WHAT IS BEING ASKED
Return every line from the records below that has the word "Notation".

Excerpts from a dataset
=== Begin Enclosure ===
Lemma two_products_ok table k mem in1 in2 : zlen (nth k table []) = 9 -> 0 <= in1 -> in1 + 9 <= zlen mem ->
  8 <= in2 < zlen mem -> two_products table k mem in1 in2 ⤳ (fun _ => True).
Proof.
  intros Hk H1 H2 H3. unfold two_products, filter_at.
  do 2 (eapply result_bind; [apply dot_ok; rewrite ?Hk; lia|]; intros ? _). by apply result_ret.
Qed.

Lemma ResampDotProduct_ok M table k in1 in2 out1 out2 mem : zlen (nth k table []) = 9 -> 0 <= in1 -> in1 + 9 <= M ->
  8 <= in2 < M -> 0 <= out1 < M -> 0 <= out2 < M -> zlen mem = M ->
  WebRtcSpl_ResampDotProduct table k in1 in2 out1 out2 mem ⤳ (fun m => zlen m = M).
Proof.
  intros. unfold WebRtcSpl_ResampDotProduct.
  eapply result_bind; [apply two_products_ok; (done || lia)|]. intros [t1 t2] _. do 2 block_step.
Qed.

Lemma blocks_ok (I : Z -> list Z -> Prop) block In Out si so K mem : 0 <= K -> I 0 mem ->
  (forall m x, 0 <= m < K -> I m x -> block (In + si * m) (Out + so * m) x ⤳ I (m + 1)) ->
  blocks block In Out si so K mem ⤳ I K.
Proof.
  intros HK Hm Hb. unfold blocks.
  destruct (for_loop_inv I (fun m mem => block (In + si * m) (Out + so * m) mem) 0 (Z.to_nat K) mem Hm)
    as (m & E & H); [intros i x Hi Hx; apply Hb; [lia|done]|]. rewrite Z.add_0_l, Z2Nat.id in H by lia. by exists m.
Qed.

Section fractional.
Context (M : Z) (mem : list Z) (Hmem : zlen mem = M) (In Out K : Z) (HI : 0 <= In) (HO : 0 <= Out) (HK : 0 <= K).

Lemma Resample48khzTo32khz_ok : In + 3 * K + 6 <= M -> Out + 2 * K <= M ->
  WebRtcSpl_Resample48khzTo32khz mem In Out K ⤳ (fun m => zlen m = M).
Proof.
  intros. unfold WebRtcSpl_Resample48khzTo32khz. apply (blocks_ok (fun _ m => zlen m = M)); [done|done|].
  intros m x Hm Hx. unfold block_48_32, filter_at. repeat block_step.
Qed.

Lemma Resample32khzTo24khz_ok : In + 4 * K + 6 <= M -> Out + 3 * K <= M ->
  WebRtcSpl_Resample32khzTo24khz mem In Out K ⤳ (fun m => zlen m = M).
Proof.
  intros. unfold WebRtcSpl_Resample32khzTo24khz. apply (blocks_ok (fun _ m => zlen m = M)); [done|done|].
  intros m x Hm Hx. unfold block_32_24, filter_at. repeat block_step.
Qed.

Ltac products :=
  lazymatch goal with
  | |- WebRtcSpl_ResampDotProduct _ _ _ _ _ _ _ ⤳ _ => eapply ResampDotProduct_ok; [reflexivity|..]; (eassumption || lia)
  | |- mbind _ (WebRtcSpl_ResampDotProduct _ _ _ _ _ _ _) ⤳ _ =>
      eapply result_bind; [eapply ResampDotProduct_ok; [reflexivity|..|eassumption]; lia|]; intros ? ?; cbv beta in *
  | _ => block_step
  end.

Lemma Resample44khzTo32khz_ok : In + 11 * K + 7 <= M -> Out + 8 * K <= M ->
  WebRtcSpl_Resample44khzTo32khz mem In Out K ⤳ (fun m => zlen m = M).
Proof.
  intros. unfold WebRtcSpl_Resample44khzTo32khz. apply (blocks_ok (fun _ m => zlen m = M)); [done|done|].
  intros m x Hm Hx. unfold block_44_32. unfold filter_at. repeat products.
Qed.

Lemma Resample32khzTo22khz_ok : In + 16 * K + 7 <= M -> Out + 11 * K <= M ->
  WebRtcSpl_32khzTo22khzIntToInt mem In Out K ⤳ (fun m => zlen m = M).
Proof.
  intros. unfold WebRtcSpl_32khzTo22khzIntToInt. apply (blocks_ok (fun _ m => zlen m = M)); [done|done|].
  intros m x Hm Hx. unfold block_32_22_int, WebRtcSpl_DotProdIntToInt. repeat products.
Qed.
End fractional.

Lemma short_products_ok done mem k in1 in2 out0 lo n out1 out2 out : zlen (nth k kCoefficients32To22 []) = 9 ->
  0 <= in1 -> in1 + 9 <= zlen mem -> 8 <= in2 < zlen mem -> 0 <= lo -> lo + n <= zlen out0 ->
  lo <= out1 < lo + n -> lo <= out2 < lo + n -> stored done out0 lo n out ->
  WebRtcSpl_DotProdIntToShort mem k in1 in2 out1 out2 out ⤳ stored (fun j => (done j \/ j = out1) \/ j = out2) out0 lo n.
Proof.
  intros. unfold WebRtcSpl_DotProdIntToShort.
  eapply result_bind; [apply two_products_ok; (done || lia)|]. intros [t1 t2] _.
  eapply result_bind; [eapply aset_stored; [| | |apply saturate_i16|eassumption]; lia|]. intros o Ho.
  eapply aset_stored; [| | |apply saturate_i16|eassumption]; lia.
Qed.

Lemma Resample32khzTo22khz_short_ok mem In out Out K : 0 <= In -> In + 16 * K + 7 <= zlen mem -> 0 <= K ->
  0 <= Out -> Out + 11 * K <= zlen out ->
  WebRtcSpl_32khzTo22khzIntToShort mem In out Out K ⤳ written out Out (11 * K).
Proof.
  intros. unfold WebRtcSpl_32khzTo22khzIntToShort.
  apply (blocks_ok (fun m => stored (fun j => Out <= j < Out + 11 * m) out Out (11 * K))); [done|apply stored_start; lia|].
  intros m o Hm Ho. unfold block_32_22_short.
  eapply result_bind; [apply (aget_ok _ _ (zlen mem)); [lia|done]|]. intros t _.
  eapply result_bind; [eapply aset_stored; [| | |apply saturate_i16|exact Ho]; lia|]. intros o1 Ho1.
  do 4 (eapply result_bind; [eapply short_products_ok; [done| | | | | | | |eassumption]; lia|]; intros ? ?).
  eapply result_weaken; [eapply short_products_ok; [done| | | | | | | |eassumption]; lia|].
  intros o'. apply stored_weaken. intros j Hj. lia.
Qed.

(** ** The converters *)

Lemma exchange_ok mem S to from M : zlen mem = M -> zlen S = 8 -> 0 <= to -> to + 8 <= M -> 0 <= from -> from + 8 <= M ->
  exchange mem S to from ⤳ sizes M 8.
Proof.
  intros Hm HS H1 H2 H3 H4. unfold exchange. rewrite memcpy_Some by lia. cbn [mbind option_bind].
  assert (zlen (splice mem to (slice S 0 8)) = M) by (rewrite length_splice; rewrite ?length_slice; lia).
  rewrite memcpy_Some by lia. apply result_ret. split; [done|]. cbn [snd].
  rewrite length_splice; rewrite ?length_slice; lia.
Qed.

(** What a converter owes to its callers: its state can be reset, and for every
    frame of [n_in] samples of an input, every output array and every scratch array of [n_mem]
    entries or more it writes all [n_out] samples of the output frame with 16-bit values,
    nothing outside the frame, and keeps the state usable. *)
Record converter_ok {T} (reset : T -> option T)
    (convert : list Z -> Z -> list Z -> Z -> T -> list Z -> option (list Z * T * list Z))
    (state_ok : T -> Prop) (n_in n_out n_mem : Z) : Prop := mkConverterOk {
  cv_reset : forall state, state_ok state -> reset state ⤳ state_ok;
  cv_convert : forall in_ pos out out_ state mem, 0 <= pos -> pos + n_in <= zlen in_ -> 0 <= out_ ->
    out_ + n_out <= zlen out -> state_ok state -> n_mem <= zlen mem ->
    convert in_ pos out out_ state mem ⤳ (fun '(out', state', mem') =>
      written out out_ n_out out' /\ state_ok state' /\ zlen mem' = zlen mem) }.

Lemma memset_sized (l : list Z) n : zlen l = n -> memset l 0 0 n ⤳ (fun l' => zlen l' = n).
Proof.
  intros <-. rewrite memset_all by done. apply result_ret. unfold zreplicate. rewrite length_replicate. lia.
Qed.

(** The steps of a converter, one stage after the other. *)
Create HintDb resample.
#[local] Hint Resolve DownBy2ShortToInt_ok UpBy2ShortToInt_ok UpBy2IntToInt_ok LPBy2ShortToInt_ok LPBy2IntToInt_ok
  Resample48khzTo32khz_ok Resample32khzTo24khz_ok Resample44khzTo32khz_ok Resample32khzTo22khz_ok exchange_ok
  memset_sized : resample.

Definition ok_48_16 (s : WebRtcSpl_State48khzTo16khz) : Prop :=
  zlen (at_48_16_S_48_48 s) = 16 /\ zlen (at_48_16_S_48_32 s) = 8 /\ zlen (at_48_16_S_32_16 s) = 8.
Definition ok_16_48 (s : WebRtcSpl_State16khzTo48khz) : Prop :=
  zlen (at_16_48_S_16_32 s) = 8 /\ zlen (at_16_48_S_32_24 s) = 8 /\ zlen (at_16_48_S_24_48 s) = 8.
Definition ok_48_8 (s : WebRtcSpl_State48khzTo8khz) : Prop :=
  zlen (at_48_8_S_48_24 s) = 8 /\ zlen (at_48_8_S_24_24 s) = 16 /\ zlen (at_48_8_S_24_16 s) = 8 /\ zlen (at_48_8_S_16_8 s) = 8.
Definition ok_8_48 (s : WebRtcSpl_State8khzTo48khz) : Prop :=
  zlen (at_8_48_S_8_16 s) = 8 /\ zlen (at_8_48_S_16_12 s) = 8 /\ zlen (at_8_48_S_12_24 s) = 8 /\ zlen (at_8_48_S_24_48 s) = 8.
Definition ok_22_16 (s : WebRtcSpl_State22khzTo16khz) : Prop :=
  zlen (at_22_16_S_22_44 s) = 8 /\ zlen (at_22_16_S_44_32 s) = 8 /\ zlen (at_22_16_S_32_16 s) = 8.
Definition ok_16_22 (s : WebRtcSpl_State16khzTo22khz) : Prop :=
  zlen (at_16_22_S_16_32 s) = 8 /\ zlen (at_16_22_S_32_22 s) = 8.
Definition ok_22_8 (s : WebRtcSpl_State22khzTo8khz) : Prop :=
  zlen (at_22_8_S_22_22 s) = 16 /\ zlen (at_22_8_S_22_16 s) = 8 /\ zlen (at_22_8_S_16_8 s) = 8.
Definition ok_8_22 (s : WebRtcSpl_State8khzTo22khz) : Prop :=
  zlen (at_8_22_S_8_16 s) = 8 /\ zlen (at_8_22_S_16_11 s) = 8 /\ zlen (at_8_22_S_11_22 s) = 8.

#[local] Hint Unfold ok_48_16 ok_16_48 ok_48_8 ok_8_48 ok_22_16 ok_16_22 ok_22_8 ok_8_22 : resample.
Ltac reset_tac := intros s Hs; autounfold with resample in Hs; destruct_and? Hs; hnf;
  repeat (eapply result_bind; [apply memset_sized; eassumption|]; intros ? ?; cbv beta in * ); apply result_ret;
  autounfold with resample; split_and?; assumption.
Tactic Notation "stage" uconstr(lem) := eapply result_bind; [eapply lem; try eassumption; try reflexivity; lia|]; intros [? ?] [? ?]; cbn [fst snd] in *.
Tactic Notation "fractional" uconstr(lem) := eapply result_bind; [eapply lem; try eassumption; try reflexivity; lia|]; intros ? ?; cbv beta in *.
Ltac finish := apply result_ret; autounfold with resample; split_and?; first [assumption | congruence].

Lemma converter_48_16 : converter_ok WebRtcSpl_ResetResample48khzTo16khz WebRtcSpl_Resample48khzTo16khz ok_48_16 480 160 496.
Proof.
  split; [reset_tac|]. intros in_ pos out out_ s mem Hp Hin Ho Hout (H1 & H2 & H3) Hm.
  unfold WebRtcSpl_Resample48khzTo16khz.
  stage (LPBy2ShortToInt_ok (zlen mem) mem _ eq_refl in_ pos 240).
  stage exchange_ok. fractional Resample48khzTo32khz_ok.
  eapply result_bind; [eapply (DownBy2IntToShort_ok (zlen mem) _ _ 80); (eassumption || lia)|].
  intros [[? ?] ?] (? & ? & ?). finish.
Qed.

Lemma converter_16_48 : converter_ok WebRtcSpl_ResetResample16khzTo48khz WebRtcSpl_Resample16khzTo48khz ok_16_48 160 480 336.
Proof.
  split; [reset_tac|]. intros in_ pos out out_ s mem Hp Hin Ho Hout (H1 & H2 & H3) Hm.
  unfold WebRtcSpl_Resample16khzTo48khz.
  stage (UpBy2ShortToInt_ok (zlen mem) mem _ eq_refl in_ pos 160).
  stage exchange_ok. fractional Resample32khzTo24khz_ok.
  eapply result_bind; [eapply (UpBy2IntToShort_ok _ _ 240); (eassumption || lia)|].
  intros [? ?] (? & ?). finish.
Qed.

Lemma converter_48_8 : converter_ok WebRtcSpl_ResetResample48khzTo8khz WebRtcSpl_Resample48khzTo8khz ok_48_8 480 80 496.
Proof.
  split; [reset_tac|]. intros in_ pos out out_ s mem Hp Hin Ho Hout (H1 & H2 & H3 & H4) Hm.
  unfold WebRtcSpl_Resample48khzTo8khz.
  stage (DownBy2ShortToInt_ok (zlen mem) mem _ eq_refl in_ pos 240).
  stage (fun H => LPBy2IntToInt_ok (zlen mem) _ _ H 256 120).
  stage exchange_ok. fractional Resample48khzTo32khz_ok.
  eapply result_bind; [eapply (DownBy2IntToShort_ok (zlen mem) _ _ 40); (eassumption || lia)|].
  intros [[? ?] ?] (? & ? & ?). finish.
Qed.

Lemma converter_8_48 : converter_ok WebRtcSpl_ResetResample8khzTo48khz WebRtcSpl_Resample8khzTo48khz ok_8_48 80 480 424.
Proof.
  split; [reset_tac|]. intros in_ pos out out_ s mem Hp Hin Ho Hout (H1 & H2 & H3 & H4) Hm.
  unfold WebRtcSpl_Resample8khzTo48khz.
  stage (UpBy2ShortToInt_ok (zlen mem) mem _ eq_refl in_ pos 80).
  stage exchange_ok. fractional Resample32khzTo24khz_ok.
  stage UpBy2IntToInt_ok.
  eapply result_bind; [eapply (UpBy2IntToShort_ok _ _ 240); (eassumption || lia)|].
  intros [? ?] (? & ?). finish.
Qed.


(** The four converters that work in sub-blocks, of [step] samples each. *)
Definition so_far {T} (state_ok : T -> Prop) out0 out_ n_out (M : nat) (count : Z) (r : list Z * T * list Z) : Prop :=
  let '(o, st, m) := r in stored (fun j => out_ <= j < out_ + count) out0 out_ n_out o /\ state_ok st /\ zlen m = Z.of_nat M.

Lemma sub_blocks_ok {T} (sub : Z -> list Z * T * list Z -> option (list Z * T * list Z)) (state_ok : T -> Prop)
    (n M : nat) out0 out_ st (mem : list Z) n_out step :
  state_ok st -> length mem = M -> n_out = step * Z.of_nat n ->
  (forall k r, 0 <= k < Z.of_nat n -> so_far state_ok out0 out_ n_out M (step * k) r ->
     sub k r ⤳ so_far state_ok out0 out_ n_out M (step * (k + 1))) ->
  for_loop sub 0 n (out0, st, mem) ⤳
    (fun '(o', st', m') => written out0 out_ n_out o' /\ state_ok st' /\ zlen m' = Z.of_nat M).
Proof.
  intros Hs Hm Hn Hstep.
  destruct (for_loop_inv (fun k => so_far state_ok out0 out_ n_out M (step * k)) sub 0 n (out0, st, mem)) as ([[o' st'] m'] & -> & H).
  { split_and!; [apply stored_start; lia|done|cbn; lia]. }
  { intros k r Hk Hr. apply Hstep; [lia|done]. }
  apply result_ret. rewrite Z.add_0_l, <- Hn in H. exact H.
Qed.

(** A stage that writes the next part of the frame. *)
Lemma stored_part out0 lo n out count lo' n' out' : 0 <= count -> lo' = lo + count -> count + n' <= n ->
  stored (fun j => lo <= j < lo + count) out0 lo n out -> written out lo' n' out' ->
  stored (fun j => lo <= j < lo + (count + n')) out0 lo n out'.
Proof.
  intros H1 -> H2 [Hl Hd Hr] [Hl' Hd' Hr']. constructor; [congruence| |].
  - intros j Hj. destruct (decide (lo + count <= j)) as [Hc|Hc]; [apply Hd'; lia|]. rewrite Hr' by lia. apply Hd. lia.
  - intros j Hj. rewrite Hr', Hr by lia. done.
Qed.

Ltac part k step := apply result_ret; replace (step * (k + 1)) with (step * k + step) by lia; unfold so_far; split;
  [eapply stored_part; [| | |eassumption|eassumption]; lia|autounfold with resample; cbn; split_and?; first [assumption | lia]].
=== End Enclosure ===
TASK RESPONSE
Tactic Notation "stage" uconstr(lem) := eapply result_bind; [eapply lem; try eassumption; try reflexivity; lia|]; intros [? ?] [? ?]; cbn [fst snd] in *.
Tactic Notation "fractional" uconstr(lem) := eapply result_bind; [eapply lem; try eassumption; try reflexivity; lia|]; intros ? ?; cbv beta in *.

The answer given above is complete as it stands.